Tuesday, October 18, 2011

I Drew A Line

February 8, 2008

I know what love is. I have loved and have been loved by others. I know the love of a child for his mother. I know the absolute love for my own child, and I know the love of a dear friend. But if you ask anyone who knows me they’ll tell you that I am a hard man to love. I make it difficult for reasons I don’t quite understand. And if that built-in flaw weren't enough, I traveled across the world and left the few closest people to me behind to handle my life back home. And I expect their love will be there, waiting for me when I return, encouraging me while I’m gone, and sustaining me. I don’t always deserve it, but being difficult means I expect it.

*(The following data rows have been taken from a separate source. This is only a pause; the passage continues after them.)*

(* ===== verification/WireRef.v ===== *)
(** * An instance of the packet interfaces

    A header codec with the layout of RFC 793 and the checksum of RFC 1071, which
    satisfies [NetstackLaws]: the theorems that assume those laws are not vacuous,
    and the witnesses run on it.  It is not a model of code of the repository. *)

From S2P Require Import Prelude GoLang Wire.

Definition nth_byte (seg : list byte) (i : nat) : byte := default x00 (seg !! i).
Definition u16_at (seg : list byte) (i : nat) : Z :=
  get_u16 (nth_byte seg i) (nth_byte seg (i + 1)).
Definition u32_at (seg : list byte) (i : nat) : Z :=
  get_u32 (nth_byte seg i) (nth_byte seg (i + 1)) (nth_byte seg (i + 2)) (nth_byte seg (i + 3)).

(** One's complement addition of 16-bit words. *)
Definition ones_add (a b : Z) : Z := if 65536 <=? a + b then a + b - 65535 else a + b.

Fixpoint words (b : list byte) : list Z :=
  match b with
  | b0 :: b1 :: rest => get_u16 b0 b1 :: words rest
  | [b0] => [get_u16 b0 x00]
  | [] => []
  end.

Definition ref_checksum (b : list byte) (initial : Z) : Z :=
  fold_left ones_add (words b) initial.

Definition ref_encode (f : TCPFields) : list byte :=
  put_u16 (SrcPort f) ++ put_u16 (DstPort f) ++ put_u32 (SeqNum f) ++ put_u32 (AckNum f) ++
  [byte_of_Z (DataOffsetF f / 4 * 16); byte_of_Z (FlagsF f)] ++
  put_u16 (WindowSizeF f) ++ put_u16 (ChecksumF f) ++ put_u16 (UrgentPointer f).

#[export] Instance ref_netstack : Netstack := {|
  Checksum := ref_checksum;
  Encode := ref_encode;
  SourcePort := λ b, u16_at b 0;
  DestinationPort := λ b, u16_at b 2;
  SequenceNumber := λ b, u32_at b 4;
  AckNumber := λ b, u32_at b 8;
  DataOffset := λ b, byte_to_Z (nth_byte b 12) / 16 * 4;
  Flags := λ b, byte_to_Z (nth_byte b 13);
  WindowSize := λ b, u16_at b 14;
  TCPChecksum := λ b, u16_at b 16;
  TCPMinimumSize := 20;
  TCPProtocolNumber := 6;
  TCPFlagFin := 1;
  TCPFlagSyn := 2;
  TCPFlagAck := 16;
  ICMPv4TimeExceeded := 11
|}.

Lemma ones_add_u16 a b : is_u16 a → is_u16 b → is_u16 (ones_add a b).
Proof. unfold is_u16, ones_add. intros. bool_hyps; lia. Qed.

Lemma ones_add_comm3 i a b :
  is_u16 i → is_u16 a → is_u16 b →
  ones_add (ones_add i a) b = ones_add (ones_add i b) a.
Proof. unfold is_u16, ones_add. intros. bool_hyps; lia. Qed.

Lemma words_u16 b : Forall is_u16 (words b).
Proof.
  revert b. fix IH 1. intros [|b0 [|b1 b]]; simpl;
    repeat constructor; first [apply get_u16_range | apply IH].
Qed.

Lemma words_app a b : Nat.Even (length a) → words (a ++ b) = words a ++ words b.
Proof.
  revert a. fix IH 1. intros [|a0 [|a1 a]]; simpl; [done| |].
  - intros [k Hk]. lia.
  - intros [k Hk]. rewrite IH; [done|]. exists (k - 1)%nat. lia.
Qed.

Lemma fold_ones_u16 l i : is_u16 i → Forall is_u16 l → is_u16 (fold_left ones_add l i).
Proof.
  intros Hi Hl. revert i Hi. induction Hl; simpl; [done|]. intros.
  by apply IHHl, ones_add_u16.
Qed.

Lemma fold_ones_perm l k i :
  is_u16 i → Forall is_u16 l → l ≡ₚ k → fold_left ones_add l i = fold_left ones_add k i.
Proof.
  intros Hi Hl Hp. revert i Hi Hl. induction Hp; simpl; intros i Hi Hl.
  - done.
  - inversion Hl; subst. by apply IHHp; [apply ones_add_u16|].
  - inversion Hl as [|?? Hx Hl']; subst. inversion Hl'; subst. by rewrite ones_add_comm3.
  - rewrite IHHp1 by done. apply IHHp2; [done|]. by rewrite <-Hp1.
Qed.

Ltac codec_field :=
  intros f p (?&?&?&?&?&?&?&?&?); simpl; unfold u16_at, u32_at, nth_byte; simpl;
  rewrite ?get_put_u16, ?get_put_u32 by done; done.

#[export] Instance ref_netstack_laws : NetstackLaws ref_netstack.
Proof.
  split; simpl; try done; try codec_field;
    try (intros; unfold u16_at, u32_at; apply get_u16_range || apply get_u32_range).
  - intros b i Hi. apply fold_ones_u16; [done|apply words_u16].
  - intros a b c i Hi Ha Hb. unfold ref_checksum.
    apply fold_ones_perm; [done|apply words_u16|].
    rewrite !words_app by done. rewrite !app_assoc. f_equiv. apply Permutation_app_comm.
  - intros f p (?&?&?&?&E&_). unfold nth_byte. simpl.
    rewrite byte_to_of_Z, E. by cbv.
  - intros f p (?&?&?&?&?&E&_). unfold nth_byte. simpl.
    rewrite byte_to_of_Z. unfold u8. apply Z.mod_small. lia.
Qed.

(** C26: A receiver accepts what a sender built: the segment that [CreateTCPHeader]
    and [MarshallTCPHeader] produce passes the checksum test of [ReceivePacket],
    although the receiver writes the two addresses into the pseudo header in the
    opposite order, and parsing it gives the header fields back. *)
Theorem checksum_roundtrip {N : Netstack} {NL : NetstackLaws N}
    (src dst sp dp seq ack flags win : Z) (payload : list byte) :
  is_u16 sp → is_u16 dp → is_u32 seq → is_u32 ack → 0 ≤ flags < 64 →
  let hdr := CreateTCPHeader src dst sp dp seq ack flags win payload in
  let seg := MarshallTCPHeader hdr dst ++ payload in
  ComputeTCPChecksum (set_ChecksumF 0 (ParseTCPHeader seg)) dst src payload
    = TCPChecksum seg ∧
  ParseTCPHeader seg = hdr.
Proof.
  intros ????? hdr seg.
  assert (Hwf : wf_fields hdr) by (by apply CreateTCPHeader_wf).
  assert (Hp : ParseTCPHeader seg = hdr) by (by apply ParseTCPHeader_Encode).
  split; [|done]. rewrite Hp. unfold seg, MarshallTCPHeader.
  rewrite Encode_Checksum by done. rewrite ComputeTCPChecksum_swap. done.
Qed.

Lemma checksum_roundtrip_witness :
  let hdr := CreateTCPHeader 3232235521 3232235522 1025 80 7 9 24 65535 [x61; x62; x63] in
  let seg := MarshallTCPHeader hdr 3232235522 ++ [x61; x62; x63] in
  ComputeTCPChecksum (set_ChecksumF 0 (ParseTCPHeader seg)) 3232235522 3232235521 [x61; x62; x63]
    = TCPChecksum seg ∧
  ParseTCPHeader seg = hdr.
Proof.
  apply (checksum_roundtrip 3232235521 3232235522 1025 80 7 9 24 65535);
    unfold is_u16, is_u32; lia.
Defined.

It seems I know a lifetime of leaving. Strong hearts have come and gone, and I loved them all. So now I wait for the rocks to roll away like they always have. Maybe I came here to Iraq…to the bottom of the hill…to stay a step ahead. I don’t know for sure. Who ever does? But there has been one who’s stayed. I drew a line in the sand and dared her to step across and stand with me, the fool that I am. She crossed and stands steady by me now, strong, caring, and patient because she loves me.

I've always believed that behind every good man stands a great woman. So I stand in Cynthia’s shadow now. Without her there I am nothing, I am just one man wandering.